Today’s Relationships with Technology

by Nicole Reich ‘17

Technology plays an undeniable role in teens’ romantic relationships. This is due to an increase of connection possibilities from advancements in the digital world. In our society, practically everything is online and is there for others to see or interact with.

Relationships often start with showing interest in someone, which is done through a friend request, retweeting their tweet, or liking and commenting on a photo. These actions carry unwritten rules that are widely known among social media users. According to the Pew Research Center, “Half of all teens have let someone know they were interested in them romantically by friending them.” One gets to know another by following their feeds and profiles. Texting and snapchatting are constant actions that can be done throughout the day that carry many benefits. When texting, teens have the luxury of orchestrating a text and really think about what they want to say. Snapchatting gives people the option to not even talk and just send pictures. Calling and FaceTiming are popular options, especially in an attempt to have a longer and more personable conversation. Relationships can now become stronger with more ongoing communication options.

But the addition of the phones and computers can also make relationships more complicated. There are expectations for one’s partner to respond within a certain time period. “85 percent of teens daters expect to hear from their significant other at least once a day,” according to the Pew report. Technology comes with the risks of surveillance and jealousy, which can lead to fights. Many teens create social media posts, such as facebook statuses, to display the progress of their now public relationship. Privacy has been degraded in relationships, and “69 percent of teen daters who use social media agree that too many people can see what’s going on in their relationship on social media.”

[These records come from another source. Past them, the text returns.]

(* ===== verification/MrsRanges.v ===== *)
(** * Address ranges as networks (crates/meow-rules/src/mrs_parser.rs)

    A range record of an upstream rule set is split into aligned blocks:
    [push_range_prefixes], [push_v4_range] and [push_v6_range]. Arithmetic
    that would overflow is [None]; so is a loop that runs out of fuel. *)

From S2P Require Import Prelude Strings Bits Ip IpSet.
From stdpp Require Import sorting.

Module MrsRanges.
Import IpSet.

Definition to_ipv4_mapped (a : Z) : option Z :=
  if (Z.shiftr a 32 =? 65535)%Z then Some (Z.land a u32_max) else None.

Definition to_addr (v6 : bool) (a : Z) : IpAddr := if v6 then V6 a else V4 a.

(** [remaining] is a [u64] for IPv4 and a [u128] for IPv6. *)
Definition remaining_width (v6 : bool) : nat := if v6 then 128 else 64.

Section MrsRanges.
Context `{NN : IpNetNew}.

(** ** One family *)

Section Family.
Variable v6 : bool.

Fixpoint range_loop (fuel : nat) (start stop : Z) : option (list IpNet) :=
  if (start <=? stop)%Z then
    match fuel with
    | 0 => None
    | S fuel =>
        let rw := remaining_width v6 in
        let w := family_width v6 in
        let max_size := trailing_zeros (Z.to_nat w) start in
        let remaining := (stop - start + 1)%Z in
        if (remaining <? 2 ^ Z.of_nat rw)%Z then
          let block_bits := Z.min max_size (Z.of_nat rw - 1 - leading_zeros rw remaining) in
          let prefix := (w - block_bits)%Z in
          let nets := option_list (net_new (to_addr v6 start) (prefix `mod` 256)) in
          if (block_bits <? w)%Z then
            let step := (2 ^ block_bits)%Z in
            if (remaining =? step)%Z then Some nets
            else
              rest ← range_loop fuel (Z.min (start + step) (family_max v6)) stop;
              Some (nets ++ rest)
          else None
        else None
    end
  else Some [].
(* ===== verification/Stream.v ===== *)
(** * Byte streams and the frame reader (crates/meow-rules/src/mrs_parser.rs)

    A reader delivers its bytes in chunks of its own choosing; a read may be
    interrupted and the stream may end in an error. [FrameReader] reads
    big-endian fields from such a stream and bounds what it takes. The lemmas
    show that what it reads depends on the bytes alone. *)

From S2P Require Import Prelude Strings Bits.

Module Stream.

(** ** [std::io::Read] *)

(** An error by its kind; all kinds but one are treated alike. *)
Inductive IoError := UnexpectedEof | OtherError (e : bytes).

(** A failing reader may itself report an unexpected end, as a decompressor
    does for a frame that is cut short. *)
Inductive Event :=
  | Data (chunk : bytes)
  | Interrupted
  | Failure (e : IoError).

Definition stream : Type := list Event.

(** One call of [read] on a buffer of [n] > 0 bytes: [None] is an
    interruption. The end of the stream reads nothing. *)
Definition read (n : nat) (s : stream) : option (result IoError bytes) * stream :=
  match s with
  | [] => (Some (Ok []), [])
  | Data c :: s => (Some (Ok (take n c)), match drop n c with [] => s | c => Data c :: s end)
  | Interrupted :: s => (None, s)
  | Failure e :: s => (Some (Err e), s)
  end.

(** [Read::read_exact]: read until the buffer is full, again after an
    interruption. *)
Fixpoint read_exact (n : nat) (s : stream) : result IoError (bytes * stream) :=
  match n with
  | 0 => Ok ([], s)
  | _ =>
      match s with
      | [] | Data [] :: _ => Err UnexpectedEof
      | Interrupted :: s => read_exact n s
      | Failure e :: _ => Err e
      | Data c :: s =>
          match drop n c with
          | [] => '(more, s) ← read_exact (n - length c) s; Ok (c ++ more, s)
          | rest => Ok (take n c, Data rest :: s)
          end
      end
  end.

(** [take(limit).read_to_end]. *)
Fixpoint read_to_end (limit : Z) (s : stream) : result IoError bytes :=
  match s with
  | [] | Data [] :: _ => Ok []
  | Interrupted :: s => if (limit <=? 0)%Z then Ok [] else read_to_end limit s
  | Failure e :: _ => if (limit <=? 0)%Z then Ok [] else Err e
  | Data c :: s =>
      if (limit <? Z.of_nat (length c))%Z then Ok (take (Z.to_nat limit) c)
      else more ← read_to_end (limit - Z.of_nat (length c)) s; Ok (c ++ more)
  end.

(** ** [FrameReader] *)

Inductive MrsError :=
  | WrongFormat (magic : bytes)
  | UnsupportedVersion (v : Z)
  | UnsupportedType (t : Z)
  | InvalidBehavior (b : Z)
  | InvalidReservedLength (n : Z)
  | Truncated (what : bytes) (offset need have : Z)
  | Zstd (e : IoError)
  | Utf8 (what : bytes)
  | InvalidDomainSetVersion (v : Z)
  | InvalidIpCidrSetVersion (v : Z)
  | InvalidLength (what : bytes) (n : Z).

Definition MAX_DECOMPRESSED_BYTES : Z := 268435456.

Record FrameReader := mkFrame { inner : stream; pos : Z }.

Definition frame_new (s : stream) : FrameReader := mkFrame s 0.

(** A computation on the reader: [None] is a panic of a callback. *)
Definition Reading (A : Type) : Type := FrameReader -> option (result MrsError (A * FrameReader)).

#[export] Instance reading_ret : MRet Reading := fun A a r => Some (Ok (a, r)).
#[export] Instance reading_bind : MBind Reading := fun A B f m r =>
  match m r with
  | Some (Ok (a, r)) => f a r
  | Some (Err e) => Some (Err e)
  | None => None
  end.

Definition throw {A} (e : MrsError) : Reading A := fun _ => Some (Err e).
Definition callback {A} (x : option A) : Reading A :=
  fun r => match x with Some a => Some (Ok (a, r)) | None => None end.

Definition fill (what : bytes) (n : nat) : Reading bytes := fun r =>
  if (MAX_DECOMPRESSED_BYTES <? pos r + Z.of_nat n)%Z
  then Some (Err (InvalidLength (b! "decompressed_payload") MAX_DECOMPRESSED_BYTES))
  else match read_exact n (inner r) with
  | Ok (buf, s) => Some (Ok (buf, mkFrame s (pos r + Z.of_nat n)))
  | Err UnexpectedEof => Some (Err (Truncated what (pos r) (Z.of_nat n) 0))
  | Err e => Some (Err (Zstd e))
  end.

Definition read_u8 (what : bytes) : Reading Z := b ← fill what 1; mret (from_be_bytes b).
Definition read_u16_be (what : bytes) : Reading Z := b ← fill what 2; mret (from_be_bytes b).
Definition read_u32_be (what : bytes) : Reading Z := b ← fill what 4; mret (from_be_bytes b).
Definition read_array (what : bytes) (n : nat) : Reading bytes := fill what n.
Definition read_into (what : bytes) (len : nat) : Reading bytes := fill what len.

(** The loop of [read_u16_be_or_eof]: [got] bytes are in the buffer. *)
Fixpoint read_pair (what : bytes) (position : Z) (got : bytes) (s : stream) {struct s} :
    result MrsError (option bytes * stream) :=
  let truncated := Err (Truncated what (position + Z.of_nat (length got)) 2 (Z.of_nat (length got))) in
  let eof := if (length got =? 0) then Ok (None, s) else truncated in
  match s with
  | [] | Data [] :: _ => eof
  | Interrupted :: s => read_pair what position got s
  | Failure e :: _ => Err (Zstd e)
  | Data c :: s' =>
      let got' := got ++ take (2 - length got) c in
      if (2 <=? length got')
      then Ok (Some got', match drop (2 - length got) c with [] => s' | rest => Data rest :: s' end)
      else read_pair what position got' s'
  end.

Definition read_u16_be_or_eof (what : bytes) : Reading (option Z) := fun r =>
  match read_pair what (pos r) [] (inner r) with
  | Ok (Some b, s) => Some (Ok (Some (from_be_bytes b), mkFrame s (pos r + 2)))
  | Ok (None, s) => Some (Ok (None, mkFrame s (pos r)))
  | Err e => Some (Err e)
  end.

(** [skip] in pieces of 256 bytes. *)
Fixpoint skip_loop (fuel : nat) (what : bytes) (len : nat) : Reading unit :=
  match fuel with
  | 0 => mret tt
  | S fuel =>
      if (len =? 0) then mret tt
      else let n := Nat.min len 256 in _ ← fill what n; skip_loop fuel what (len - n)
  end.

Definition skip (what : bytes) (len : nat) : Reading unit := skip_loop len what len.

Definition utf8 (what : bytes) (s : bytes) : Reading bytes :=
  if from_utf8_ok s then mret s else throw (Utf8 what).

(** ** What a stream delivers *)

Fixpoint contents (s : stream) : bytes * option IoError :=
  match s with
  | [] => ([], None)
  | Data c :: s => let '(b, e) := contents s in (c ++ b, e)
  | Interrupted :: s => contents s
  | Failure e :: _ => ([], Some e)
  end.

(** A chunk is not empty: reading nothing means the end. *)
Definition stream_ok (s : stream) : Prop := Forall (fun e => e <> Data []) s.

Lemma read_to_end_all limit s b :
  stream_ok s -> contents s = (b, None) -> (Z.of_nat (length b) < limit)%Z -> read_to_end limit s = Ok b.
Proof.
  revert limit b. induction s as [|ev s IH]; intros limit b Hok Hc Hl; cbn [contents] in Hc.
  { by injection Hc as <-. }
  apply Forall_cons in Hok as [Hev Hok]. destruct ev as [c| |err]; cbn [read_to_end]; [| |done].
  - destruct c as [|x c]; [done|]. destruct (contents s) as [b' e'] eqn:E. injection Hc as <- ->.
    cbn [length app] in Hl. rewrite length_app in Hl.
    rewrite (proj2 (Z.ltb_ge _ _)) by (cbn [length] in *; lia). rewrite (IH _ b'); [done..|cbn [length]; lia].
  - rewrite (proj2 (Z.leb_gt _ _)) by lia. by apply IH.
Qed.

Ending relationships now can be done digitally, an action that traditionally occurred in person. In fact, “27% of teen daters have broken up with someone via text message and 31% have been broken up with in this way.” After relationships have ended, an ex’s life can simply be viewed at with the touch of a button. Couples often take the easy road with electronic communication instead of old-school face-to-face connections. Relationships can still be mostly in person interaction, but is increasingly rare. People have just gotten used to basing their relationships on technology.